#### Records to use
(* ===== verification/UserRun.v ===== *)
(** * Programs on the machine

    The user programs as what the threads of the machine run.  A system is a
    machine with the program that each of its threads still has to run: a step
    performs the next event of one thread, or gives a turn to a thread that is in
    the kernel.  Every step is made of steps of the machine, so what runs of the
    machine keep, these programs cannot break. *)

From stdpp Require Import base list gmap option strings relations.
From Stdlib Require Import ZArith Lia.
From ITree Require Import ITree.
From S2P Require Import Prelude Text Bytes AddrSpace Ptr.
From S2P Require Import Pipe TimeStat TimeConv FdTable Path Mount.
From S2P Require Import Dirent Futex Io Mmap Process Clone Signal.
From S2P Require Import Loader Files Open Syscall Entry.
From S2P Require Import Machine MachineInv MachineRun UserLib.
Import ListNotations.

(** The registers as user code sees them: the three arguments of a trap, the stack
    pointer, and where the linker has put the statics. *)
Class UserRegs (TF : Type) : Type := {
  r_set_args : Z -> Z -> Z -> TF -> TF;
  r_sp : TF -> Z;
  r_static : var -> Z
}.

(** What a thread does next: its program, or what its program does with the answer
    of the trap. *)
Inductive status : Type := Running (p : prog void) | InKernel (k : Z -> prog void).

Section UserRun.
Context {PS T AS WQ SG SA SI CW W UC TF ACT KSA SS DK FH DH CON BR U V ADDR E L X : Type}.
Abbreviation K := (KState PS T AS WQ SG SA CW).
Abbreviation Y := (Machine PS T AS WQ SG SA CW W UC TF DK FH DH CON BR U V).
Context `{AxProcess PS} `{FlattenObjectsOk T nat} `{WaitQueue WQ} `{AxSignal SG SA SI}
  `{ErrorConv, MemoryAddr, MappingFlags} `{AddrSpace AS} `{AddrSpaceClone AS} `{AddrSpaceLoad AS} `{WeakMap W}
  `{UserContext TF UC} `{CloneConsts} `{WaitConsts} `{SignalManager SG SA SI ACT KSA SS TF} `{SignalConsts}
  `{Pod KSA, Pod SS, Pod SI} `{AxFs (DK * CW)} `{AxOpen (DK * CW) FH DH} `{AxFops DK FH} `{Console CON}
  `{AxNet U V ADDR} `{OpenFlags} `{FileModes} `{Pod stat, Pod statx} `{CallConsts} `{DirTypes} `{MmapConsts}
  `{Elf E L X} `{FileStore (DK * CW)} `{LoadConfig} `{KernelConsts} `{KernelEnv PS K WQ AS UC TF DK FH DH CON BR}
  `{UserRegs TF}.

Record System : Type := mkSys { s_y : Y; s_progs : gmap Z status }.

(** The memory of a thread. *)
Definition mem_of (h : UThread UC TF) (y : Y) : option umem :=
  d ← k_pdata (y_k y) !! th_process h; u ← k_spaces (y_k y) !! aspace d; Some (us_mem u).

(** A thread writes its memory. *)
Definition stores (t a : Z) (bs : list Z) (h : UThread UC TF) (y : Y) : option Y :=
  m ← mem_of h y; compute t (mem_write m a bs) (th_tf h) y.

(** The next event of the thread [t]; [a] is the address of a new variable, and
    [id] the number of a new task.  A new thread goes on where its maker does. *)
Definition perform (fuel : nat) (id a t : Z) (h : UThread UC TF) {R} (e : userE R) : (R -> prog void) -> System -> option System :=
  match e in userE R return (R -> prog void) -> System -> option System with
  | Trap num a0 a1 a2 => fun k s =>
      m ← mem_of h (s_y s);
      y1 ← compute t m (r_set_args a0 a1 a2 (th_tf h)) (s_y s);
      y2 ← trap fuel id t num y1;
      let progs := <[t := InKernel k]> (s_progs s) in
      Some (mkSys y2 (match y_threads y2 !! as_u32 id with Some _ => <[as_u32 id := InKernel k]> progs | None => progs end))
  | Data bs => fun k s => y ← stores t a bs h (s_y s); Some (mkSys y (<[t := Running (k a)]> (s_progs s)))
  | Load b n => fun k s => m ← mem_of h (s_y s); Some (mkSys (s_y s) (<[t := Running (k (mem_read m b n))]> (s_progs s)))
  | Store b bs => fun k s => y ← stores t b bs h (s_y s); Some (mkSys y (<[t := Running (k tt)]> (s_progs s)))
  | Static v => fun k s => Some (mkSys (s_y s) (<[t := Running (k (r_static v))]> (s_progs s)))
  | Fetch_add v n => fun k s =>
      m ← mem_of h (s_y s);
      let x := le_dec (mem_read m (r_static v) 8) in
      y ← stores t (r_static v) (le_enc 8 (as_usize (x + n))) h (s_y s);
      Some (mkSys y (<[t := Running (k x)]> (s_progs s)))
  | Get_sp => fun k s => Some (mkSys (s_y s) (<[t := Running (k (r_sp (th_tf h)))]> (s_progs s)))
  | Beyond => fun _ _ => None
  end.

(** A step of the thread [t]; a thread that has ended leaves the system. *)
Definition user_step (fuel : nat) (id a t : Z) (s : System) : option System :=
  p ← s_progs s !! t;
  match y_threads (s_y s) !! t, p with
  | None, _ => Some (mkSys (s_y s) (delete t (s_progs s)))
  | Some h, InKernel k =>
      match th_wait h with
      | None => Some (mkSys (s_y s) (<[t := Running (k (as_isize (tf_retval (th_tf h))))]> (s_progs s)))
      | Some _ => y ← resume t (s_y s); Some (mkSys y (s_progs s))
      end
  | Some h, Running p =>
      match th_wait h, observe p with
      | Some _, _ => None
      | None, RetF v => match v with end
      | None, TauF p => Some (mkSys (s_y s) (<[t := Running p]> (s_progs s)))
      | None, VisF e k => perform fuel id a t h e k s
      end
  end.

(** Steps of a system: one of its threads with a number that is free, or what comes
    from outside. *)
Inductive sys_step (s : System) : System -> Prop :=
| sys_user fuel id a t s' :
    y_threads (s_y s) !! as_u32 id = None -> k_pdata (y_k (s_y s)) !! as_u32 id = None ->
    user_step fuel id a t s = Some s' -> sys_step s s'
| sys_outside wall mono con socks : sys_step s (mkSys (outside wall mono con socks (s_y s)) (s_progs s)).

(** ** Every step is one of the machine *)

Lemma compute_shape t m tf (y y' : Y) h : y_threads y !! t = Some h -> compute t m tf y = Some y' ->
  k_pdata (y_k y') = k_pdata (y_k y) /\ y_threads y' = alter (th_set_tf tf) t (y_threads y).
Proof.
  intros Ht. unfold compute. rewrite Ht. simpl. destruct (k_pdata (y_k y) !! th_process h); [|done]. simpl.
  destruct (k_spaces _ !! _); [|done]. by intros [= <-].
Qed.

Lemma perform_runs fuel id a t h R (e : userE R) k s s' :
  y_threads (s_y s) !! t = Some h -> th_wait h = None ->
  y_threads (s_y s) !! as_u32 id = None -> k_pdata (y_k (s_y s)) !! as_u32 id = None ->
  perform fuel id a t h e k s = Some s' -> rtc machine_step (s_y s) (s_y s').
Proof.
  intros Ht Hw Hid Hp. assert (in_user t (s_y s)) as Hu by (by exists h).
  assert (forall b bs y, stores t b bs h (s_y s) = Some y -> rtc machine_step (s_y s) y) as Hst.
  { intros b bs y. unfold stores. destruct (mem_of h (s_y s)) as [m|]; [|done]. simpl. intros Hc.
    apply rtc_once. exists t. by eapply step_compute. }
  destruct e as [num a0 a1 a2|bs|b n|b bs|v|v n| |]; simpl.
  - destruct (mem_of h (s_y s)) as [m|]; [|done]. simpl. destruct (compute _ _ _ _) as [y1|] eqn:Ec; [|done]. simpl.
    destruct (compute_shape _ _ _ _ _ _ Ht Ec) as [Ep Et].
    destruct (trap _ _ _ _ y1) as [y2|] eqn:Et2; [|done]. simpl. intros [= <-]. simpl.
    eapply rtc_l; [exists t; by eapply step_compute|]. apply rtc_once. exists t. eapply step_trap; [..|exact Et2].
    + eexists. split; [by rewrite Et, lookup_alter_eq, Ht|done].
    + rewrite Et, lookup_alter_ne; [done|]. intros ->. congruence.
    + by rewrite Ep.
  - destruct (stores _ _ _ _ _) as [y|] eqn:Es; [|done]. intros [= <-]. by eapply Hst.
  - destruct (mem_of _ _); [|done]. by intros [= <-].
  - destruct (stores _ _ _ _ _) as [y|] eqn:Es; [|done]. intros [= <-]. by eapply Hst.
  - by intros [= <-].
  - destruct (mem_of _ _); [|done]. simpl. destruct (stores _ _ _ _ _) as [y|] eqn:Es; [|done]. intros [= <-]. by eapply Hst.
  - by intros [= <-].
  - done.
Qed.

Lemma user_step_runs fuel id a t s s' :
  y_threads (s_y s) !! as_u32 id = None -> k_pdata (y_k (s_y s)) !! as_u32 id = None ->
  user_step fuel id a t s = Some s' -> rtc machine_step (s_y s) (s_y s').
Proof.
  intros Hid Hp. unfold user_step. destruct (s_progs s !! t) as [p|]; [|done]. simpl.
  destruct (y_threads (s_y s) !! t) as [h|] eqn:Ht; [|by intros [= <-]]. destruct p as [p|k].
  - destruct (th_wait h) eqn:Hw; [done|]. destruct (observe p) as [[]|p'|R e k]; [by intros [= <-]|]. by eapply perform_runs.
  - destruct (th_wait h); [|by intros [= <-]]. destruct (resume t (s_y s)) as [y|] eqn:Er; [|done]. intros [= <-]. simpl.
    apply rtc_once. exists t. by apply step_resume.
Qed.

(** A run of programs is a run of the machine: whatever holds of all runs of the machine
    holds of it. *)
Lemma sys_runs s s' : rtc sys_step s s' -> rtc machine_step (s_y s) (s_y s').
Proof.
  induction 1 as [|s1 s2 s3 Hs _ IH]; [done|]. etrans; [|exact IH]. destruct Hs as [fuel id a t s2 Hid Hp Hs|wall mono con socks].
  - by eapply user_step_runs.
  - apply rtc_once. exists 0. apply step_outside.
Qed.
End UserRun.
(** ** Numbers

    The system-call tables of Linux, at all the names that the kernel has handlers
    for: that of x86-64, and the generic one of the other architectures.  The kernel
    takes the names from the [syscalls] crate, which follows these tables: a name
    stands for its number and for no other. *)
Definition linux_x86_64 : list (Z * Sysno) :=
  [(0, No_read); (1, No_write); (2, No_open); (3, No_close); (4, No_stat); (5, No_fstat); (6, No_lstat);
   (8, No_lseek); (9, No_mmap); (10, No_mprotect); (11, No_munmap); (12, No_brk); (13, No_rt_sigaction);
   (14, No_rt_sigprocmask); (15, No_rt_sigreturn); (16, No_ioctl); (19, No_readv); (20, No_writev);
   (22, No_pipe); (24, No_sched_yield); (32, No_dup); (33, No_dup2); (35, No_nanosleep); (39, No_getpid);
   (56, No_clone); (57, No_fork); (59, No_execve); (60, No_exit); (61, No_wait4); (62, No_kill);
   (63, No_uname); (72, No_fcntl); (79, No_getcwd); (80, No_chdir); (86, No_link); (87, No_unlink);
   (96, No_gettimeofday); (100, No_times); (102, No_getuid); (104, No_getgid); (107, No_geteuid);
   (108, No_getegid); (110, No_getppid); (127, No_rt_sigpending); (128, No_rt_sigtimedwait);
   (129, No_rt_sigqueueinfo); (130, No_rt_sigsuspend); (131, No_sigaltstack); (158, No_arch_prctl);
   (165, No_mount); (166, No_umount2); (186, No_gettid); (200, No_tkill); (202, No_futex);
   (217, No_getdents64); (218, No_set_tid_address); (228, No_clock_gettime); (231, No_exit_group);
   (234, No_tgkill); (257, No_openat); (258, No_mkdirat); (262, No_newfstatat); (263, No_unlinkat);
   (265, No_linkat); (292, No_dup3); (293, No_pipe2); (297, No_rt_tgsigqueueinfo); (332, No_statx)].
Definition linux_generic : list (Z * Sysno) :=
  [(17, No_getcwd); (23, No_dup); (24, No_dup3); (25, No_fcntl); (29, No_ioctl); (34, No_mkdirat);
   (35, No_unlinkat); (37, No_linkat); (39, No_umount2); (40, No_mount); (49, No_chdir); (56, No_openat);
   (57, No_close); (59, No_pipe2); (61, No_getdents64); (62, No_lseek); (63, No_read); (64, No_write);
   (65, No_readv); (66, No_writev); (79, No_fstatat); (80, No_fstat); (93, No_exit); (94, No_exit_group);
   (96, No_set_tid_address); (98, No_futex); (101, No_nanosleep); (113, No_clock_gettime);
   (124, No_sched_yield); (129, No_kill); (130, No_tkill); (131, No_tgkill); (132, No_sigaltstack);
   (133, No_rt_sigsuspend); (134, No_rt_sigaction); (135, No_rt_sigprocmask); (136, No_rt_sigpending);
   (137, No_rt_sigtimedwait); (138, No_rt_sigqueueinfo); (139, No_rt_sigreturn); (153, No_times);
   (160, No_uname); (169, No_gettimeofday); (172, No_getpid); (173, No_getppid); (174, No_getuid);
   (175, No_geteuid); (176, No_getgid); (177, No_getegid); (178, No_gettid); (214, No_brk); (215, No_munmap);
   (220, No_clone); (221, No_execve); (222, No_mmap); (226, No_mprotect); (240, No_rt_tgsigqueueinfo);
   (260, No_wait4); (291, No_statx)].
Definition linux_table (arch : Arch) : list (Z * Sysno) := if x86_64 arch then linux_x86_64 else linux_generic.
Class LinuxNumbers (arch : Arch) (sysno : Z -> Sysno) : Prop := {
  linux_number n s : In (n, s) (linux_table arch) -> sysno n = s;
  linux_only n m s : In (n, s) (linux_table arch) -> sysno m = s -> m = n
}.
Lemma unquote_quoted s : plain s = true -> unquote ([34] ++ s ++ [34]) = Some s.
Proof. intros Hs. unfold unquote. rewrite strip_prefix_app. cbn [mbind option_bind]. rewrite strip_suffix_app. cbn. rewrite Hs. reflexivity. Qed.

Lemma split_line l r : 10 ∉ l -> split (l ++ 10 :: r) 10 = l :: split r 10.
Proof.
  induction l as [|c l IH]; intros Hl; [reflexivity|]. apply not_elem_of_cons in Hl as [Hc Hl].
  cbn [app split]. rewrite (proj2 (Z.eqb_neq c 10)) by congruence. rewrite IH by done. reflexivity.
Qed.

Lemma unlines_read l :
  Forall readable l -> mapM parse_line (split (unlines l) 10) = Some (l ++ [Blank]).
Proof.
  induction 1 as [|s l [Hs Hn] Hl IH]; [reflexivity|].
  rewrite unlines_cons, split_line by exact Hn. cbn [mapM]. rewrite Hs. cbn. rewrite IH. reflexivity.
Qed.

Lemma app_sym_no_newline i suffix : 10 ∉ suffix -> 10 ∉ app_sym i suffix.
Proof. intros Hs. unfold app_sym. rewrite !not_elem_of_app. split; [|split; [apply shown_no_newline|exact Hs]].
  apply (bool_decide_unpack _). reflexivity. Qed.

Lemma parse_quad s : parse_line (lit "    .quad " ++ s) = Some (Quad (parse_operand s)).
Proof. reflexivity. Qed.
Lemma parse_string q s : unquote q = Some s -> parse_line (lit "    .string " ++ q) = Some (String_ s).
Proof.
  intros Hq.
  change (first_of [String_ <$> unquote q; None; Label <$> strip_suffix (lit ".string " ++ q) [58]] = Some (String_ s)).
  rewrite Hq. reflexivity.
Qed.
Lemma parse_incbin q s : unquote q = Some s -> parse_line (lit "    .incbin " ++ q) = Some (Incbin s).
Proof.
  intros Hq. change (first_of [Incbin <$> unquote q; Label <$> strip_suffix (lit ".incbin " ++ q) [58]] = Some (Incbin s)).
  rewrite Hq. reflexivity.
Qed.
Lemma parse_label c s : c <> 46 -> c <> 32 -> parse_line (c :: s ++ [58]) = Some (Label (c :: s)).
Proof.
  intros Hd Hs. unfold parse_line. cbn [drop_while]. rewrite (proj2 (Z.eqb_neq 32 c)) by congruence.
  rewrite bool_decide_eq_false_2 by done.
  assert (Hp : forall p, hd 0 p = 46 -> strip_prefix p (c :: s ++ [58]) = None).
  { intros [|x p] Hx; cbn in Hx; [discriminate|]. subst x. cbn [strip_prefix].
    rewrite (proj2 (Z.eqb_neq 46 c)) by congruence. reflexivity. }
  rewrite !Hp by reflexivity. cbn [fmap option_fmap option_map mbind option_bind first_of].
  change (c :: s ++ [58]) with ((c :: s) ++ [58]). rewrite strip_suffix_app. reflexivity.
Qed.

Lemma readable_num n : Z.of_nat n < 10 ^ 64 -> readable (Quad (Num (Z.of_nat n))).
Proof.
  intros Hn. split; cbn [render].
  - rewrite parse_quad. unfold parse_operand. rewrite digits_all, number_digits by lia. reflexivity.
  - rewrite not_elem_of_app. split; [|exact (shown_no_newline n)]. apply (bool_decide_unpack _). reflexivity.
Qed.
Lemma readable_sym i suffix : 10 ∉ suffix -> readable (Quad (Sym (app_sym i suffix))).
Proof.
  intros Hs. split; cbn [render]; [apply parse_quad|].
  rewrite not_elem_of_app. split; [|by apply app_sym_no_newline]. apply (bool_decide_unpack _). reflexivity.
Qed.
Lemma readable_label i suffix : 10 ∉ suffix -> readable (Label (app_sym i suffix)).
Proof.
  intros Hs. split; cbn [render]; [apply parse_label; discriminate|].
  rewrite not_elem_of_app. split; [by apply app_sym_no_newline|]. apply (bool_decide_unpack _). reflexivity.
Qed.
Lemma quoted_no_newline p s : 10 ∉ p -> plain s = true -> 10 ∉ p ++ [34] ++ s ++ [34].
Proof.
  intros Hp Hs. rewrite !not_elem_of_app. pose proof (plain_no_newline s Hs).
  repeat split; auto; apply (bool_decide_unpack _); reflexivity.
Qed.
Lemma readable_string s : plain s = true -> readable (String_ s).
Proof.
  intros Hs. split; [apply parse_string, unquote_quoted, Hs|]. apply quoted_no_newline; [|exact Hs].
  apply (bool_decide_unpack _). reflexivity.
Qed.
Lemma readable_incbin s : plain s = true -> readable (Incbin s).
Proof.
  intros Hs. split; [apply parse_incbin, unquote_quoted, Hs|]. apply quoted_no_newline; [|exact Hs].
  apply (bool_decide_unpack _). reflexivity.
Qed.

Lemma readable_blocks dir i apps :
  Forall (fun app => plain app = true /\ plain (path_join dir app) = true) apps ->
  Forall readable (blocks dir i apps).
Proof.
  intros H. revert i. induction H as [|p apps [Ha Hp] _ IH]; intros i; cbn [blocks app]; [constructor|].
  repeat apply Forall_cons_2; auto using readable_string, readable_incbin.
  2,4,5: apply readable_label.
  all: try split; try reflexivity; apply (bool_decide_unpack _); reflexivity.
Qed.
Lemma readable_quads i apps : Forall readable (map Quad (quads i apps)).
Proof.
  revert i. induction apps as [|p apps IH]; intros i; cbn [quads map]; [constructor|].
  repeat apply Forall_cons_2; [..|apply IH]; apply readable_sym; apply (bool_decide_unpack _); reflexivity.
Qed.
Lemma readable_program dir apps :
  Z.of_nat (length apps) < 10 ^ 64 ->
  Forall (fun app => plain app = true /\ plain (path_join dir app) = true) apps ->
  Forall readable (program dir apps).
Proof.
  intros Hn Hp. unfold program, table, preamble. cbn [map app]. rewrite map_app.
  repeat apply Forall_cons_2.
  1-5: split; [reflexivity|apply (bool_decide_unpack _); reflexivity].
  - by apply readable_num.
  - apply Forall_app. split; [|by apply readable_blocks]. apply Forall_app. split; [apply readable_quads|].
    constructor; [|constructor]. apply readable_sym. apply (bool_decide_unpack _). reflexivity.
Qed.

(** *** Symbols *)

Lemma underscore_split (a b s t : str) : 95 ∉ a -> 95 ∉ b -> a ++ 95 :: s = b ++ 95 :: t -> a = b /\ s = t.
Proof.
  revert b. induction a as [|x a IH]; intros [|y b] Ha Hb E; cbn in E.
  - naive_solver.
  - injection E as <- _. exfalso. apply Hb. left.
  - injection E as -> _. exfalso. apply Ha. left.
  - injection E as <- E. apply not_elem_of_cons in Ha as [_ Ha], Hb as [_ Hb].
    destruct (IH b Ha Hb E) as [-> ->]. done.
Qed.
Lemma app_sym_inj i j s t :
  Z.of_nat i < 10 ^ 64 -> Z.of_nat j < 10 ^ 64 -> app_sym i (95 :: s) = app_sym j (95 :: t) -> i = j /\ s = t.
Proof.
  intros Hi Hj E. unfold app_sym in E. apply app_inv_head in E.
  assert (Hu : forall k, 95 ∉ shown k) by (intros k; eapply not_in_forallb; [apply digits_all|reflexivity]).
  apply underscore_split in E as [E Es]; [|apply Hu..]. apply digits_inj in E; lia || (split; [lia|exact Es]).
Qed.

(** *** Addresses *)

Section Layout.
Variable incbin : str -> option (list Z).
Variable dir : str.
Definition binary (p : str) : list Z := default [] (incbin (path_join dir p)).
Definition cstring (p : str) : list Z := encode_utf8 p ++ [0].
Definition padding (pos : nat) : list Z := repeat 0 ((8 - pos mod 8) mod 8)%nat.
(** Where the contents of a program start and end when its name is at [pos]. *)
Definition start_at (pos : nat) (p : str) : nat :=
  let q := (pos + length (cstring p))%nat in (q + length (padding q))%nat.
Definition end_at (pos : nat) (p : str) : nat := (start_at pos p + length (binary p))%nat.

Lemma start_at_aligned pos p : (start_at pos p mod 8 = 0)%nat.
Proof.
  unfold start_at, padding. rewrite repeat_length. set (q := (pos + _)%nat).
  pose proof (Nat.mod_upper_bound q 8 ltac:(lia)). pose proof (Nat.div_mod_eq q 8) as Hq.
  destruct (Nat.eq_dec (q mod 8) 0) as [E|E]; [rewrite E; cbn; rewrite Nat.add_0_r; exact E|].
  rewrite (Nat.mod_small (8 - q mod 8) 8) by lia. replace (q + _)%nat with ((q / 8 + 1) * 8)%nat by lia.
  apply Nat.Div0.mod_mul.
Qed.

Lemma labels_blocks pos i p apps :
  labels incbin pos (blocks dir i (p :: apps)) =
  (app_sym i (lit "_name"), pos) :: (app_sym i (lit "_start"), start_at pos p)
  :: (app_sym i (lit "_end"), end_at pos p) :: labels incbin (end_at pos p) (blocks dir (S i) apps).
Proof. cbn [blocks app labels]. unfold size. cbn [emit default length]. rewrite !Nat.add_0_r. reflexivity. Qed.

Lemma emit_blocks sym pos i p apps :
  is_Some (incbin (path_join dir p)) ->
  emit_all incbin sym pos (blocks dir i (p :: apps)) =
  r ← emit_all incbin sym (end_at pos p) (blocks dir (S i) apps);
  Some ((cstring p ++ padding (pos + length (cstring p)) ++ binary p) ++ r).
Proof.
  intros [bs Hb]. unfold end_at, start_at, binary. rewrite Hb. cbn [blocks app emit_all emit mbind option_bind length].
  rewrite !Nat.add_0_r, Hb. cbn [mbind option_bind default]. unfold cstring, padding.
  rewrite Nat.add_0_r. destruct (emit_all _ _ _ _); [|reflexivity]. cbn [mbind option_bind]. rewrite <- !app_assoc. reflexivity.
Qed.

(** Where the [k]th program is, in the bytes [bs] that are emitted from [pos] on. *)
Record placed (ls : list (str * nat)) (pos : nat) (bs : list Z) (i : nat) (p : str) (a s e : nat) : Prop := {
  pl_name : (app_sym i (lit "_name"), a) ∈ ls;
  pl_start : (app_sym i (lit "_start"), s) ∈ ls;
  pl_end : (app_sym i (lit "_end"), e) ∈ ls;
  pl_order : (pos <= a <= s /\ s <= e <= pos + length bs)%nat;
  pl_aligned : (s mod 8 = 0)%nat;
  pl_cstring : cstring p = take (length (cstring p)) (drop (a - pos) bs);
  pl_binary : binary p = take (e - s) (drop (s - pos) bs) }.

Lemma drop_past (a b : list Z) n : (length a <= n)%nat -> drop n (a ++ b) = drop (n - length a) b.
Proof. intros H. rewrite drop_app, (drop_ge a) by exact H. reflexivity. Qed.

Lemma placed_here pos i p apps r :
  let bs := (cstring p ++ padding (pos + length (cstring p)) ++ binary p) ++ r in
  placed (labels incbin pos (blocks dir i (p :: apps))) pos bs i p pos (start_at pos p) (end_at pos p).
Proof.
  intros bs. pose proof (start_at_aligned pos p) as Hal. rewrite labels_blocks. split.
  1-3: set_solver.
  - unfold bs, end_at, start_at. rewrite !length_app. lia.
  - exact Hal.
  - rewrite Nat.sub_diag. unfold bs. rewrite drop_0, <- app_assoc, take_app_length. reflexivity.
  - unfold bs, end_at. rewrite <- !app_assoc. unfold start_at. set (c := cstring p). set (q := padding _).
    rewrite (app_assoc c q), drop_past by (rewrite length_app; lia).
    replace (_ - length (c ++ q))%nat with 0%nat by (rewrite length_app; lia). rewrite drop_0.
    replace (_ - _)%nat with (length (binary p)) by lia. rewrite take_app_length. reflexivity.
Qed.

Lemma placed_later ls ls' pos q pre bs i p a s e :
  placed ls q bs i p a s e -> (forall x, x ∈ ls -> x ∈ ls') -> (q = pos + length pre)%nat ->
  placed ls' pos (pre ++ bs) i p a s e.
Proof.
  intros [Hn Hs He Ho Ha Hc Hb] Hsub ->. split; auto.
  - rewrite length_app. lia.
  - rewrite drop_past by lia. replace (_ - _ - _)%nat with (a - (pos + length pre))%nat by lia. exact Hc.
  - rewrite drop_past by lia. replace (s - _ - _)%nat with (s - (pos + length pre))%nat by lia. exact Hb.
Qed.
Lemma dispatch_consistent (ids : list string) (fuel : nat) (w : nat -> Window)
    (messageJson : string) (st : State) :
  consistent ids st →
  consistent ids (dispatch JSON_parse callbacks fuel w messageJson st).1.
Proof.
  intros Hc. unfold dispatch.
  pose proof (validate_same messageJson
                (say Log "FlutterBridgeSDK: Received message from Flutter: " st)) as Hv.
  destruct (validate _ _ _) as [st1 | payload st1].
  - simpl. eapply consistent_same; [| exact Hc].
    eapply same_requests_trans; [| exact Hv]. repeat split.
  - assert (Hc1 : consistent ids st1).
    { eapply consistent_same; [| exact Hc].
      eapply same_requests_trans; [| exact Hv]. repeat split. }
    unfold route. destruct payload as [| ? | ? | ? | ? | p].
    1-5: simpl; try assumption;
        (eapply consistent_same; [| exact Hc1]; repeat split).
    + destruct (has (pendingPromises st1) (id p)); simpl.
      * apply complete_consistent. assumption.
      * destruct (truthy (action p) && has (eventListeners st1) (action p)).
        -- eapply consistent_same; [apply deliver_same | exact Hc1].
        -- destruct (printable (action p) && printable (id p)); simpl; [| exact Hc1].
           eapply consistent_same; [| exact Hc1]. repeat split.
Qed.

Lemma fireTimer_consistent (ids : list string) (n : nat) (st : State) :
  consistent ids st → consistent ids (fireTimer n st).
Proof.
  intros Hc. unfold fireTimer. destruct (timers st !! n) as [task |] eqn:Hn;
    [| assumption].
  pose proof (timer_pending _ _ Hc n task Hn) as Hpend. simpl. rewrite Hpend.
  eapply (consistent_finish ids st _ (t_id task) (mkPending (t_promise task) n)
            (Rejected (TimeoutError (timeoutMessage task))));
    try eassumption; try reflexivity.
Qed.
########
-- What you should do --
Please determine how many lines of the records above include the word "messageJson", replying with a number alone.

-- Solution for this task --
3